## Action item
From the entries below, return every line that includes the word "ours".

###

(* ===== verification/QueueLeader.v ===== *)
(** [lib/queueLeader.ts], with the election of [state/uploadQueue.ts] it serves: one tab of a browser
    profile runs the upload queue, elected by a lease in localStorage.

    One tab's [claim] is three synchronous pieces with other tabs' in between: it reads the lease
    ([claim_read]), writes its own ([claim_write]) and, after the settle sleep, reads it back
    ([claim_settle]). [apply] interleaves the pieces of any number of tabs under one clock;
    [Timely] says when time may pass: a tab writes within the settle time of its read, and a tab
    whose own lease stands renews (or settles) it before it expires. Reads are exact in the browser;
    the timing is what its timers give a tab that is not held up. *)
From S2P Require Import Prelude Json.

Definition LEASE_TTL_MS : Z := 6000.
Definition HEARTBEAT_MS : Z := 2000.
Definition CLAIM_SETTLE_MS : Z := 150.

Record Lease := { lease_id : str; ts : Z }.

(** The stored text, parsed ([None]: no entry, or one that does not parse). *)
Definition parseLease (raw : option json) : option Lease :=
  v ← raw;
  match as_str (get "id" v), as_num (get "ts" v) with
  | Some i, Some n => Some {| lease_id := i; ts := n |}
  | _, _ => None
  end.
Definition lease_json (l : Lease) : json := JObj [(js "id", JStr (lease_id l)); (js "ts", JNum (ts l))].

Lemma parseLease_json l : parseLease (Some (lease_json l)) = Some l.
Proof. by destruct l. Qed.

(** What the tab has for a storage: none at all, or one whose reads and writes may throw. *)
Inductive Access := NoStorage | Storage (reads writes : bool).

Definition read (acc : Access) (cell : option json) : option Lease :=
  match acc with Storage true _ => parseLease cell | _ => None end.
(** Whether the write did not throw, and the entry afterwards. *)
Definition write (acc : Access) (id : str) (now : Z) (cell : option json) : bool * option json :=
  match acc with
  | NoStorage => (true, cell)
  | Storage _ false => (false, cell)
  | Storage _ true => (true, Some (lease_json {| lease_id := id; ts := now |}))
  end.

(** Where a tab's [claimOnce] stands: about to write (having read at [since]), or asleep until it
    reads back what it wrote at [since]. *)
Inductive Claim := Writing (renew : bool) (since : Z) | Settling (since : Z).

(** A tab: its [leader] flag, the claim under way, the queue store's [isLeader] (which [onChange]
    and the awaited claim of [ensureLeaderElection] set), whether that claim is still awaited, and
    whether the page is hidden in the back/forward cache. *)
Record Tab := {
  leader : bool;
  claiming : option Claim;
  isLeader : bool;
  awaited : bool;
  hidden : bool
}.
#[export] Instance settable_tab : Settable Tab := fun t => {|
  leader := leader t; claiming := claiming t; isLeader := isLeader t; awaited := awaited t; hidden := hidden t |}.

(** A tab that has just loaded: the store starts with [isLeader: true], and hydration awaits the
    first claim. *)
Definition new_tab : Tab :=
  {| leader := false; claiming := None; isLeader := true; awaited := true; hidden := false |}.

(** [set(v)]: [onChange] hears of a transition only. *)
Definition set_leader (v : bool) (t : Tab) : Tab :=
  if Bool.eqb (leader t) v then t else t <| leader := v |> <| isLeader := v |>.
(** The claim's promise resolves: [set({ isLeader: lead })] in the one that awaits it. *)
Definition resolve (t : Tab) : Tab :=
  let t := t <| claiming := None |> in
  if awaited t then t <| isLeader := leader t |> <| awaited := false |> else t.

(** [claimOnce] up to its decision. *)
Definition claim_read (acc : Access) (id : str) (now : Z) (cell : option json) (t : Tab) : Tab :=
  match acc with
  | NoStorage => resolve (set_leader true t)
  | _ =>
      let cur := read acc cell in
      let theirs := match cur with
                    | Some l => negb (bool_decide (lease_id l = id)) && (now - ts l <? LEASE_TTL_MS)
                    | None => false
                    end in
      let ours := match cur with Some l => bool_decide (lease_id l = id) | None => false end in
      if theirs then resolve (set_leader false t)
      else t <| claiming := Some (Writing (ours && leader t) now) |>
  end.
(** Its write: a renewal is done, a new claim settles first; a write that throws leaves nothing to
    coordinate with. *)
Definition claim_write (acc : Access) (id : str) (now : Z) (renew : bool) (cell : option json) (t : Tab)
  : Tab * option json :=
  match write acc id now cell with
  | (false, cell') => (resolve (set_leader true t), cell')
  | (true, cell') => (if renew then resolve t else t <| claiming := Some (Settling now) |>, cell')
  end.
Definition holds (id : str) (l : option Lease) : bool :=
  match l with Some l => bool_decide (lease_id l = id) | None => false end.
Definition claim_settle (acc : Access) (id : str) (cell : option json) (t : Tab) : Tab :=
  resolve (set_leader (holds id (read acc cell)) t).

(** [relinquish]: the page is going away; [onChange] does not hear of it. *)
Definition relinquish (acc : Access) (id : str) (cell : option json) (t : Tab) : Tab * option json :=
  (t <| leader := false |>, if holds id (read acc cell) then None else cell).

(** * The tabs of a profile *)

(** Shared storage that works: what the election is for. *)
Definition ok : Access := Storage true true.

Record World := { clock : Z; cell : option json; tabs : gmap str Tab }.

Inductive Event :=
| Open (id : str)        (* a tab with a fresh id loads *)
| ClaimRead (id : str)   (* its heartbeat, a storage event, or hydration *)
| ClaimWrite (id : str)
| ClaimSettle (id : str)
| PageHide (id : str)    (* [pagehide]: relinquish, then the page is frozen *)
| Restore (id : str)     (* the page comes back from the cache *)
| Crash (id : str)       (* gone without [pagehide] *)
| Tick (d : Z).

Definition put (id : str) (t : Tab) (w : World) : World :=
  {| clock := clock w; cell := cell w; tabs := <[id := t]> (tabs w) |}.
Definition put_both (id : str) (r : Tab * option json) (w : World) : World :=
  {| clock := clock w; cell := r.2; tabs := <[id := r.1]> (tabs w) |}.
(** A page that is shown runs its scripts. *)
Definition awake (id : str) (w : World) : option Tab :=
  t ← tabs w !! id; if hidden t then None else Some t.

Definition apply (e : Event) (w : World) : option World :=
  match e with
  | Open i => match tabs w !! i with Some _ => None | None => Some (put i new_tab w) end
  | ClaimRead i =>
      t ← awake i w;
      (* one claim at a time *)
      match claiming t with
      | Some _ => None
      | None => Some (put i (claim_read ok i (clock w) (cell w) t) w)
      end
  | ClaimWrite i =>
      t ← awake i w;
      match claiming t with
      | Some (Writing renew _) => Some (put_both i (claim_write ok i (clock w) renew (cell w) t) w)
      | _ => None
      end
  | ClaimSettle i =>
      t ← awake i w;
      match claiming t with
      | Some (Settling since) =>
          if since + CLAIM_SETTLE_MS <=? clock w then Some (put i (claim_settle ok i (cell w) t) w) else None
      | _ => None
      end
  | PageHide i =>
      t ← awake i w;
      match claiming t with
      | Some (Writing _ _) => None (* no event runs between the read and the write of one tab *)
      | _ => let '(t', c) := relinquish ok i (cell w) t in Some (put_both i (t' <| hidden := true |>, c) w)
      end
  | Restore i => t ← tabs w !! i; if hidden t then Some (put i (t <| hidden := false |>) w) else None
  | Crash i => Some {| clock := clock w; cell := cell w; tabs := delete i (tabs w) |}
  | Tick d => if 0 <? d then Some {| clock := clock w + d; cell := cell w; tabs := tabs w |} else None
  end.

Definition leads (i : str) (w : World) : Prop := exists t, tabs w !! i = Some t /\ leader t = true.

(** Time may pass to [now]: no shown tab is held up past what its write or its lease needs. *)
Definition in_time (now : Z) (w : World) : Prop :=
  forall i t, tabs w !! i = Some t -> hidden t = false ->
    match claiming t with Some (Writing _ since) => now < since + CLAIM_SETTLE_MS | _ => True end /\
    (forall l, parseLease (cell w) = Some l -> lease_id l = i ->
       leader t = true \/ (exists since, claiming t = Some (Settling since)) -> now < ts l + LEASE_TTL_MS).
Definition timely (e : Event) (w : World) : Prop :=
  match e with Tick d => in_time (clock w + d) w | _ => True end.

(** Nothing is open yet; the storage may hold a lease left by an earlier tab. *)
Definition starts (w : World) : Prop := tabs w = ∅.

(** The runs whose events [guard] lets happen. *)
Definition step (guard : Event -> World -> Prop) (w w' : World) : Prop :=
  exists e, guard e w /\ apply e w = Some w'.
Definition reachable (guard : Event -> World -> Prop) (w : World) : Prop :=
  exists w0, starts w0 /\ rtc (step guard) w0 w.

(** * The invariant of the timed protocol *)

Definition writing (t : Tab) : bool := match claiming t with Some (Writing _ _) => true | _ => false end.
Definition settling (t : Tab) : bool := match claiming t with Some (Settling _) => true | _ => false end.

(** A tab that leads is shown, its lease stands and is fresh, and no other tab is about to write. *)
Definition lead_ok (w : World) (i : str) (t : Tab) : Prop :=
  leader t = true -> hidden t = false /\
    (exists l, parseLease (cell w) = Some l /\ lease_id l = i /\ clock w < ts l + LEASE_TTL_MS) /\
    (forall j u, tabs w !! j = Some u -> j <> i -> writing u = false).
(** What a tab wrote and is settling still stands: then it is as old as the write, fresh, and who
    is about to write read before it. *)
Definition settle_ok (w : World) (i : str) (t : Tab) : Prop :=
  forall since l, claiming t = Some (Settling since) -> parseLease (cell w) = Some l -> lease_id l = i ->
    hidden t = false /\ ts l = since /\ clock w < since + LEASE_TTL_MS /\
    (forall j u b r, tabs w !! j = Some u -> claiming u = Some (Writing b r) -> r <= since).
(** A write comes less than the settle time after its read. *)
Definition write_ok (w : World) (t : Tab) : Prop :=
  forall b r, claiming t = Some (Writing b r) -> hidden t = false /\ r <= clock w < r + CLAIM_SETTLE_MS.

Definition inv (w : World) : Prop :=
  forall i t, tabs w !! i = Some t -> lead_ok w i t /\ settle_ok w i t /\ write_ok w t.

Lemma awake_Some i w t : awake i w = Some t <-> tabs w !! i = Some t /\ hidden t = false.
Proof.
  unfold awake. destruct (tabs w !! i) as [u|]; simpl.
  - destruct (hidden u) eqn:E; split; [done|intros [[= <-] ?]; congruence|by intros [= <-]|by intros [[= <-] _]].
  - split; [done|by intros [? _]].
Qed.

Lemma writing_false t : writing t = false <-> forall b r, claiming t <> Some (Writing b r).
Proof. unfold writing. destruct (claiming t) as [[]|]; split; try done. intros H. by destruct (H renew since). Qed.

(** One tab that is not about to write changes, the lease does not. *)
Lemma inv_put i t w :
  inv w -> writing t = false -> lead_ok w i t -> settle_ok w i t -> inv (put i t w).
Proof.
  intros I Hw L S j u. simpl. rewrite lookup_insert_Some.
  assert (forall k v, (put i t w).(tabs) !! k = Some v -> writing v = true -> tabs w !! k = Some v) as Hout.
  { intros k v. simpl. rewrite lookup_insert_Some. intros [[-> ->]|[_ ?]]; congruence. }
  assert (forall k v, (put i t w).(tabs) !! k = Some v -> writing v = false \/ tabs w !! k = Some v) as Hnew.
  { intros k v Hk. destruct (writing v) eqn:E; eauto. }
  assert (forall k v, lead_ok w k v -> lead_ok (put i t w) k v) as HL.
  { intros k v H Hl. destruct (H Hl) as (H1 & H2 & H3). split; [done|]. split; [done|].
    intros m x [Hm|Hm]%Hnew Hne; eauto. }
  assert (forall k v, settle_ok w k v -> settle_ok (put i t w) k v) as HS.
  { intros k v H since l H1 H2 H3. destruct (H since l H1 H2 H3) as (? & ? & ? & H4). do 3 (split; [done|]).
    intros m x b r Hm Hc. apply (H4 m x b r); [|done]. apply Hout; [done|]. unfold writing. by rewrite Hc. }
  intros [[<- <-]|[Hne Hj]].
  - split; [auto|]. split; [auto|]. intros b r Hc. by apply writing_false in Hc.
  - destruct (I j u Hj) as (? & ? & ?). split; [auto|]. split; auto.
Qed.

###

## Written answer
      let ours := match cur with Some l => bool_decide (lease_id l = id) | None => false end in
      else t <| claiming := Some (Writing (ours && leader t) now) |>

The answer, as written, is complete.